[Entries taken from a collection]
▽

(** src/sys/signal.c: try_deliver_one *)
Definition try_deliver_one (trampoline : Z) (proc : ptr) (sig : Z) k (u : umem) : delivery A :=
  let k := upd_proc proc (λ p, set_sig_pending (sigdelset (sig_pending p) sig) p) k in
  let sigindex := aget trans_number2index sig in
  if sigindex =? SIGUNDEF then Continues k u
  else
    let action := nth (Z.to_nat sigindex) (sig_array (k_procs k proc)) (mk_sigaction 0 0 0) in
    let dfl := aget trans_index2default sigindex in
    if (sa_handler action =? SIG_IGN) || ((sa_handler action =? SIG_DFL) && (dfl =? SIGDFL_IGN)) then Continues k u
    else if sa_handler action =? SIG_DFL then
      if dfl =? SIGDFL_TERM then Terminates (WSTATUS_TERMSIG sig) k
      else if dfl =? SIGDFL_STOP then Continues (sched_stop_proc proc sig k) u
      else Continues k u
    else
      match acnt (k_procs k proc) with
      | [] => Continues k u
      | cnt :: prev =>
          let '(cnt', u) := arch_signal_prepare_sigcontext trampoline cnt 0 (sig_blocked (k_procs k proc)) action sig u in
          let k := upd_proc proc (λ p, set_acnt (cnt' :: prev) p) k in
          let k := upd_proc proc (λ p, set_sig_blocked (Z.lor (sig_blocked p) (Z.land (sa_mask action) unblockable)) p) k in
          Jumps k u
      end.

(** src/sys/signal.c: signal_raise *)
Definition signal_raise (proc : ptr) (sig : Z) k : kernel A :=
  let k := sched_preempt_block k in
  let k := upd_proc proc (λ p, set_sig_pending (sigaddset (sig_pending p) sig) p) k in
  let k := if negb (signal_pending (k_procs k proc) =? 0) && (state (k_procs k proc) =? PROCESS_STATE_INTERRUPTIBLE)
           then sched_wake_up proc k else k in
  let k := if (sig =? SIGCONT) && (state (k_procs k proc) =? PROCESS_STATE_STOPPED)
           then sched_cont_proc proc k else k in
  sched_preempt_unblock k.

(** src/sys/signal.c: signal_pgid_raise *)
Definition signal_pgid_raise (pgid' sig : Z) k : kernel A :=
  foldl (λ k dest, if pgid (k_procs k dest) =? pgid' then signal_raise dest sig k else k) k (process_list k).

(** The loop over the signal numbers. *)
(** src/sys/signal.c:209-214: signal_deliver_pending *)
Fixpoint deliver_loop (trampoline : Z) (proc : ptr) (todeliver : Z) (sigs : list Z) k (u : umem) : delivery A :=
  match sigs with
  | [] => Continues k u
  | cursig :: sigs =>
      if sigismember todeliver cursig then
        match try_deliver_one trampoline proc cursig k u with
        | Continues k u => deliver_loop trampoline proc todeliver sigs k u
        | d => d
        end
      else deliver_loop trampoline proc todeliver sigs k u
  end.

(** src/sys/signal.c: signal_deliver_pending *)
Definition signal_deliver_pending (trampoline : Z) k (u : umem) : delivery A :=
  let proc := proc_current k in
  let todeliver := signal_pending (k_procs k proc) in
  if negb (todeliver =? 0) then deliver_loop trampoline proc todeliver (seqZ 0 SIGNAL_MAX) k u
  else Continues k u.

(** Returns the code and what is stored through [oact], when something is. *)
(** src/sys/signal.c: sys_sigaction *)
Definition sys_sigaction (sig : Z) (act : option sigaction) k : Z * option sigaction * kernel A :=
  if (0 <=? sig) && (sig <? SIGNAL_MAX) then
    let index := aget trans_number2index sig in
    if negb (index =? SIGUNDEF) then
      let cur := proc_current k in
      let old := nth (Z.to_nat index) (sig_array (k_procs k cur)) (mk_sigaction 0 0 0) in
      match act with
      | Some act =>
          if (sig =? SIGKILL) || (sig =? SIGSTOP) then (-1, Some old, k)
          else (0, Some old, upd_proc cur (λ p, set_sig_array (aset (sig_array p) index act) p) k)
      | None => (0, Some old, k)
      end
    else (-1, None, k)
  else (-1, None, k).

(** src/sys/signal.c: sys_kill *)
Definition sys_kill (pid' sig : Z) k : Z * kernel A :=
  if (0 <=? sig) && (sig <? SIGNAL_MAX) && negb (aget trans_number2index sig =? SIGUNDEF) then
    if 0 <? pid' then
      let dest := process_from_pid pid' k in
      if negb (dest =? NULL) then (0, signal_raise dest sig k) else (- EPERM, k)
    else
      let pgid' := if pid' =? 0 then pgid (k_procs k (proc_current k)) else - pid' in
      (0, signal_pgid_raise pgid' sig k)
  else (- EINVAL, k).

(** Returns the code and the old mask. *)
(** src/sys/signal.c: sys_sigprocmask *)
Definition sys_sigprocmask (how : Z) (set : option Z) k : Z * Z * kernel A :=
  let cur := proc_current k in
  let old := sig_blocked (k_procs k cur) in
  match set with
  | Some set =>
      let k := if how =? SIG_SETMASK then upd_proc cur (set_sig_blocked (u32 (Z.land set unblockable))) k
               else if how =? SIG_BLOCK then
                 upd_proc cur (λ p, set_sig_blocked (Z.lor (sig_blocked p) (u32 (Z.land set unblockable))) p) k
               else if how =? SIG_UNBLOCK then
                 upd_proc cur (λ p, set_sig_blocked (Z.land (sig_blocked p) (Z.lnot set)) p) k
               else k in
      (0, old, k)
  | None => (0, old, k)
  end.

(** [sys_sigreturn] up to the jump to the process. *)
(** src/sys/signal.c: sys_sigreturn *)
Definition sys_sigreturn k (u : umem) : kernel A :=
  let cur := proc_current k in
  let k := sched_preempt_block k in
  let k :=
    match acnt (k_procs k cur) with
    | [] => k
    | cnt :: _ =>
        let '(cnt', mask) := arch_signal_restore_sigcontext cnt u in
        upd_proc cur (λ p, set_sig_blocked mask (set_acnt [cnt'] p)) k
    end in
  sched_preempt_unblock k.
End ops.

(** ** Lemmas *)

Lemma testbit_shift1 i j : 0 ≤ i < 32 → Z.testbit (u32 (Z.shiftl 1 i)) j = (i =? j).
Proof.
  intros Hi. rewrite Z.shiftl_1_l. unfold u32. change 4294967296 with (2 ^ 32).
  rewrite Z.mod_small by (split; [apply Z.pow_nonneg; lia|apply Z.pow_lt_mono_r; lia]).
  apply testbit_pow2. lia.
Qed.

Lemma sigismember_spec set sig : 0 ≤ sig < 32 → sigismember set sig = Z.testbit set sig.
Proof.
  intros Hs. unfold sigismember. replace (u32 (Z.shiftl 1 sig)) with (2 ^ sig); [by rewrite flag_set_bit by lia|].
  rewrite Z.shiftl_1_l. symmetry. apply Z.mod_small. change 4294967296 with (2 ^ 32).
  split; [apply Z.pow_nonneg; lia|apply Z.pow_lt_mono_r; lia].
Qed.

Lemma testbit_sigaddset set sig j : 0 ≤ sig < 32 → Z.testbit (sigaddset set sig) j = Z.testbit set j || (sig =? j).
Proof. intros Hs. unfold sigaddset. by rewrite Z.lor_spec, testbit_shift1. Qed.

Lemma testbit_sigdelset set sig j :
  0 ≤ sig < 32 → 0 ≤ j → Z.testbit (sigdelset set sig) j = Z.testbit set j && negb (sig =? j).
Proof. intros Hs Hj. unfold sigdelset. by rewrite Z.land_spec, Z.lnot_spec, testbit_shift1. Qed.

Lemma uwrites_out ws : ∀ a u x, x < a ∨ a + 4 * Z.of_nat (length ws) ≤ x → uwrites a ws u x = u x.
Proof.
  induction ws as [|w ws IH]; intros a u x Hx; [done|]. cbn [uwrites length] in *.
  rewrite IH by lia. unfold uwrite. destruct (Z.eqb_spec x a); [lia|done].
Qed.

Lemma ureads_ext a n u u' : (∀ x, a ≤ x < a + 4 * Z.of_nat n → u x = u' x) → ureads a n u = ureads a n u'.
Proof.
  intros H. unfold ureads. apply list_fmap_ext. intros i x Hi. apply H. apply lookup_seq in Hi as [-> Hi]. lia.
Qed.

Lemma ureads_uwrites ws : ∀ a u, ureads a (length ws) (uwrites a ws u) = ws.
Proof.
  induction ws as [|w ws IH]; intros a u; [done|]. cbn [length uwrites]. unfold ureads. cbn [seq fmap list_fmap]. f_equal.
  - rewrite Z.mul_0_r, Z.add_0_r, uwrites_out by lia. unfold uwrite. by rewrite Z.eqb_refl.
  - rewrite <- (IH (a + 4) (uwrite a w u)) at 2. unfold ureads. rewrite <- fmap_S_seq, <- list_fmap_compose.
    apply list_fmap_ext. intros i x _. cbn. f_equal. lia.
Qed.
(** src/fs/vfs.c: vfs_alloc_inode *)
Definition vfs_alloc_inode (inst : ptr) (node : Z) k : option (ptr * kernel A) :=
  '(ret, k) ← vfs_cache_alloc inst node k;
  if negb (ret =? NULL) then Some (ret, upd_inode ret (set_i_count 0) k) else Some (ret, k).

(** src/fs/vfs.c: vfs_release_inode *)
Definition vfs_release_inode (inode : ptr) k : option (kernel A) :=
  if 0 <? i_count (k_inodes k inode) then
    if (i_count (k_inodes k inode) =? 1)
       && (i_type (k_inodes k inode) &? Z.lor INODE_TYPE_ROOT INODE_TYPE_MOUNTPOINT)
    then Some k
    else
      let k := upd_inode inode (λ i, set_i_count (u16 (i_count i - 1)) i) k in
      if i_count (k_inodes k inode) =? 0 then
        vfs_cache_remove fuel (i_fs (k_inodes k inode)) (i_node (k_inodes k inode)) k
      else Some k
  else Some k.

(** [get_inode inst] is [inst->fs->get_inode]. *)
(** src/fs/vfs.c: vfs_get_inode *)
Definition vfs_get_inode (get_inode : ptr → ptr → Z → kernel A → option (ptr * kernel A)) (inst : ptr) (nodeid : Z) k
  : option (ptr * kernel A) :=
  cached ← vfs_cache_find fuel inst nodeid k;
  '(ret, k) ← (if cached =? NULL then get_inode inst inst nodeid k else Some (cached, k));
  if negb (ret =? NULL) then Some (ret, upd_inode ret (λ i, set_i_count (u16 (i_count i + 1)) i) k)
  else Some (ret, k).

(** [fs inst] is [inst->fs]. *)
Context (fs : ptr → file_system A).

(** src/fs/vfs.c: vfs_first_child *)
Definition vfs_first_child (target : ptr) k : option (ptr * kernel A) :=
  if i_type (k_inodes k target) &? INODE_TYPE_PARENT then
    let real := if i_type (k_inodes k target) &? INODE_TYPE_MOUNTPOINT then i_spec (k_inodes k target) else target in
    fs_first_child (fs (i_fs (k_inodes k real))) real k
  else Some (NULL, k).

(** src/fs/vfs.c: vfs_next_sibling *)
Definition vfs_next_sibling (target : ptr) k : option (ptr * kernel A) :=
  if negb (i_type (k_inodes k target) &? INODE_TYPE_ROOT) then
    fs_next_sibling (fs (i_fs (k_inodes k target))) target k
  else Some (NULL, k).

(** src/fs/vfs.c: vfs_resolve_mount *)
Definition vfs_resolve_mount (inode : ptr) k : ptr :=
  if i_type (k_inodes k inode) &? INODE_TYPE_MOUNTPOINT then i_spec (k_inodes k inode)
  else if i_type (k_inodes k inode) &? INODE_TYPE_ROOT then i_spec (k_inodes k inode)
  else NULL.
(** A node that is not in the cache gets an inode. *)
Lemma get_absent k L H F bk n :
  vfs_ok k L H F bk → is_node (k_protofs k) n → F ≠ [] → (∀ e, ¬ inode_of k bk e n) → vfs_cache_find fuel inst n k = Some NULL → node_refs k n = 0 →
  ∃ e k' L' F' bk', proto_get fuel inst n k = Some (e, k') ∧ e ≠ NULL ∧ vfs_ok k' L' H F' bk' ∧ inode_of k' bk' e n ∧
    (∀ x m, inode_of k bk x m → inode_of k' bk' x m) ∧
    (∀ m, node_refs k' m = node_refs k m + if decide (m = n) then 1 else 0) ∧
    k_protofs k' = k_protofs k ∧ (length F ≤ S (length F'))%nat.
Proof.
  intros Hok Hn HF Hno Hf Hz. unfold proto_get, vfs_get_inode.
  rewrite Hf. cbn [mbind option_bind]. change (NULL =? NULL) with true. cbn [mbind option_bind].
  assert (Hnr : n ≠ root_node) by (intros ->; destruct (vo_root _ _ _ _ _ Hok) as (r & Hr & Hrn); by apply (Hno r)).
  assert (Hrange : 0 ≤ n < 36) by (destruct Hn as [?|[x Hx]]; [done|by apply (node_at_range _ _ _ (vo_tree _ _ _ _ _ Hok)) in Hx as [? _]]).
  unfold protofs_get_inode. rewrite (proj2 (Z.eqb_neq n PROTOFS_ROOT_NODE) Hnr). change PROTOFS_PER_PAGE with 36.
  rewrite (proj2 (Z.ltb_lt n 36)) by lia. cbn [orb].
  destruct (cache_add_spec k bk inst n L H F) as (ret & k1 & F' & Ha & Hrn & Hrb & Hmem & HlenF & Hfill); [apply Hok| |apply Hok|done|].
  { intros e He. split; [|by eapply vo_live]. apply not_true_iff_false. intros Hk. apply has_key_iff in Hk as [_ Hk]. by apply (Hno e). }
  unfold vfs_alloc_inode. rewrite Ha. cbn [mbind option_bind]. rewrite (proj2 (Z.eqb_neq ret NULL) Hrn). cbn [negb mbind option_bind].
  rewrite (proj2 (Z.eqb_neq ret NULL) Hrn). cbn [negb].
  assert (Hpf : k_protofs k1 = k_protofs k).
  { by apply (cache_alloc_frame _ _ _ _ _ Ha). }
  set (fill := protofs_fill_inode (pf_page (k_protofs k)) inst n (Some (pf_node k n))).
  destruct (Hfill (λ i, set_i_count 1 (fill (set_i_count 0 i)))) as (bk' & Hrep & Hiff & Hkey & Hsame).
  { intros i. destruct (fill_next inst (pf_page (k_protofs k)) n (Some (pf_node k n)) (set_i_count 0 i)) as [Hnx Hfs].
    split_and!; [exact Hnx|exact Hfs|by apply fill_node]. }
  cbn zeta in *. set (k2 := upd_inode ret _ k1) in *.
  assert (Hret2 : k_inodes k2 ret = set_i_count 1 (fill (set_i_count 0 (k_inodes k1 ret)))) by (unfold k2; by rewrite upd_inode_eq).
  match goal with |- context [Some (ret, ?kk)] => set (k3 := kk) end.
  assert (H3 : ∀ e, k_inodes k3 e = k_inodes k2 e).
  { intros e. unfold k3. change (k_protofs (upd_inode ret (set_i_count 0) k1)) with (k_protofs k1). rewrite Hpf.
    change (pf_node (upd_inode ret (set_i_count 0) k1) n) with (pf_node k1 n).
    assert (Hpn : pf_node k1 n = pf_node k n) by (unfold pf_node; by rewrite Hpf). rewrite Hpn. fold fill.
    destruct (decide (e = ret)) as [->|He].
    - rewrite Hret2, !upd_inode_eq. assert (i_count (fill (set_i_count 0 (k_inodes k1 ret))) = 0) as ->; [|done].
      unfold fill, protofs_fill_inode. by destruct (pn_type (pf_node k n) &? INODE_TYPE_DEV).
    - rewrite !upd_inode_ne by done. symmetry. by apply upd_inode_ne. }
  assert (Hcoh3 : coherent (k_protofs k) (k_inodes k3 ret) ∧ i_node (k_inodes k3 ret) = n ∧ length (i_name (k_inodes k3 ret)) = 20%nat).
  { rewrite H3, Hret2. apply (fill_coherent k n (set_i_count 0 (k_inodes k1 ret)) (vo_tree _ _ _ _ _ Hok) Hnr Hn).
    cbn [i_name set_i_count]. rewrite (cache_alloc_name _ _ _ _ _ ret Ha). apply (vo_names _ _ _ _ _ Hok). }
  assert (Hin3 : ∀ x m, inode_of k bk x m → inode_of k3 bk' x m).
  { intros x m [Hx Hm]. assert (Hxr : x ≠ ret) by (by intros ->). split; [apply Hiff; by right|]. rewrite H3, Hsame; done. }
  assert (Hok3 : vfs_ok k3 ((PInode, ret) :: L) H F' bk').
  { split.
    - apply (cache_rep_ext k2); [done|intros e; by rewrite H3|exact Hrep].
    - intros e He. apply Hiff in He as [->|He]; [by left|right; by eapply vo_live].
    - exact Hmem.
    - change (k_protofs k3) with (k_protofs k1). rewrite Hpf. apply Hok.
    - intros e He. change (k_protofs k3) with (k_protofs k1). rewrite Hpf. apply Hiff in He as [->|He]; [apply Hcoh3|].
      rewrite H3, Hsame by (by intros ->). by apply (vo_coh _ _ _ _ _ Hok).
    - destruct (vo_root _ _ _ _ _ Hok) as (r & Hr & Hrn'). exists r. by apply Hin3.
    - intros e. destruct (decide (e = ret)) as [->|He]; [apply Hcoh3|]. rewrite H3, Hsame by done. apply (vo_names _ _ _ _ _ Hok). }
  exists ret, k3, ((PInode, ret) :: L), F', bk'. split_and!; [done|done|exact Hok3|split; [apply Hiff; by left|apply Hcoh3]|exact Hin3| | |].
  + apply (refs_added k k3 L ((PInode, ret) :: L) H F F' bk bk' ret n Hok Hok3 Hiff Hrb Hno (proj1 (proj2 Hcoh3))); [by rewrite H3, Hret2|].
    intros x Hx. by rewrite H3, Hsame by (by intros ->).
  + exact Hpf.
  + exact HlenF.
Qed.

Lemma get_spec k L H F bk n :
  vfs_ok k L H F bk → is_node (k_protofs k) n → F ≠ [] → node_refs k n < 65535 →
  ∃ e k' L' F' bk', proto_get fuel inst n k = Some (e, k') ∧ e ≠ NULL ∧ vfs_ok k' L' H F' bk' ∧ inode_of k' bk' e n ∧
    (∀ x m, inode_of k bk x m → inode_of k' bk' x m) ∧
    (∀ m, node_refs k' m = node_refs k m + if decide (m = n) then 1 else 0) ∧
    k_protofs k' = k_protofs k ∧ (length F ≤ S (length F'))%nat.
Proof.
  intros Hok Hn HF Hc. destruct (inode_dec k L H F bk n Hok) as [(e & He)|(Hno & Hf & Hz)]; [by apply (get_cached k L H F bk n e)|by apply (get_absent k L H F bk n)].
Qed.

Lemma cache_remove_protofs k k' n node : vfs_cache_remove fuel n node k = Some k' → k_protofs k' = k_protofs k.
Proof.
  unfold vfs_cache_remove. cbn zeta. destruct (remove_search _ _ _ _ _ _) as [[prev cur]|]; [|done]. cbn [mbind option_bind].
  destruct (negb (cur =? NULL)); [|by intros [= <-]].
  destruct (km_free PInode cur _) as [a|]; [|done]. cbn [mbind option_bind]. destruct (negb (prev =? NULL)); by intros [= <-].
Qed.

Lemma node_type k L H F bk e n :
  vfs_ok k L H F bk → inode_of k bk e n →
  (i_type (k_inodes k e) &? Z.lor INODE_TYPE_ROOT INODE_TYPE_MOUNTPOINT) = (n =? root_node) ∧
  (i_type (k_inodes k e) &? INODE_TYPE_ROOT) = (n =? root_node) ∧
  (i_type (k_inodes k e) &? INODE_TYPE_MOUNTPOINT) = false ∧
  (i_type (k_inodes k e) &? INODE_TYPE_PARENT) = is_dir (k_protofs k) n.
Proof.
  intros Hok [He Hn]. destruct (vo_coh _ _ _ _ _ Hok e He) as (_ & Hnode & _ & Hroot & Hother). rewrite Hn in *.
  unfold is_dir. destruct (Z.eqb_spec n root_node) as [Hr|Hr].
  - destruct (Hroot Hr) as [-> _]. done.
  - destruct Hnode as [?|[x Hx]]; [done|]. rewrite Hx. destruct (Hother x Hr Hx) as [-> _].
    destruct (vo_tree _ _ _ _ _ Hok) as [_ Hw]. destruct (Hw n x Hx) as (_ & Hf & _). set (t := Z.land (pn_type x) _) in *.
    assert (Hor : ∀ a b, (t &? Z.lor a b) = false → (t &? a) = false ∧ (t &? b) = false).
    { intros a b. unfold flag_set. rewrite !negb_false_iff, !Z.eqb_eq, Z.land_lor_distr_r. apply Z.lor_eq_0_iff. }
    destruct (Hor _ _ Hf) as [H1 H2]. split_and!; try done.
    change INODE_TYPE_PARENT with (2 ^ 0). rewrite !flag_set_bit by lia. unfold t. rewrite Z.land_spec, Z.lnot_spec by lia.
    by rewrite andb_true_r.
Qed.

△

• _YOUR GOAL_: For the lines above, output exactly those from the line containing "- exact Hmem." through the line containing "- intros e.", and skip the others.

• _SOLUTION TO THIS EXERCISE_:
    - exact Hmem.
    - change (k_protofs k3) with (k_protofs k1). rewrite Hpf. apply Hok.
    - intros e He. change (k_protofs k3) with (k_protofs k1). rewrite Hpf. apply Hiff in He as [->|He]; [apply Hcoh3|].
      rewrite H3, Hsame by (by intros ->). by apply (vo_coh _ _ _ _ _ Hok).
    - destruct (vo_root _ _ _ _ _ Hok) as (r & Hr & Hrn'). exists r. by apply Hin3.
    - intros e. destruct (decide (e = ret)) as [->|He]; [apply Hcoh3|]. rewrite H3, Hsame by done. apply (vo_names _ _ _ _ _ Hok). }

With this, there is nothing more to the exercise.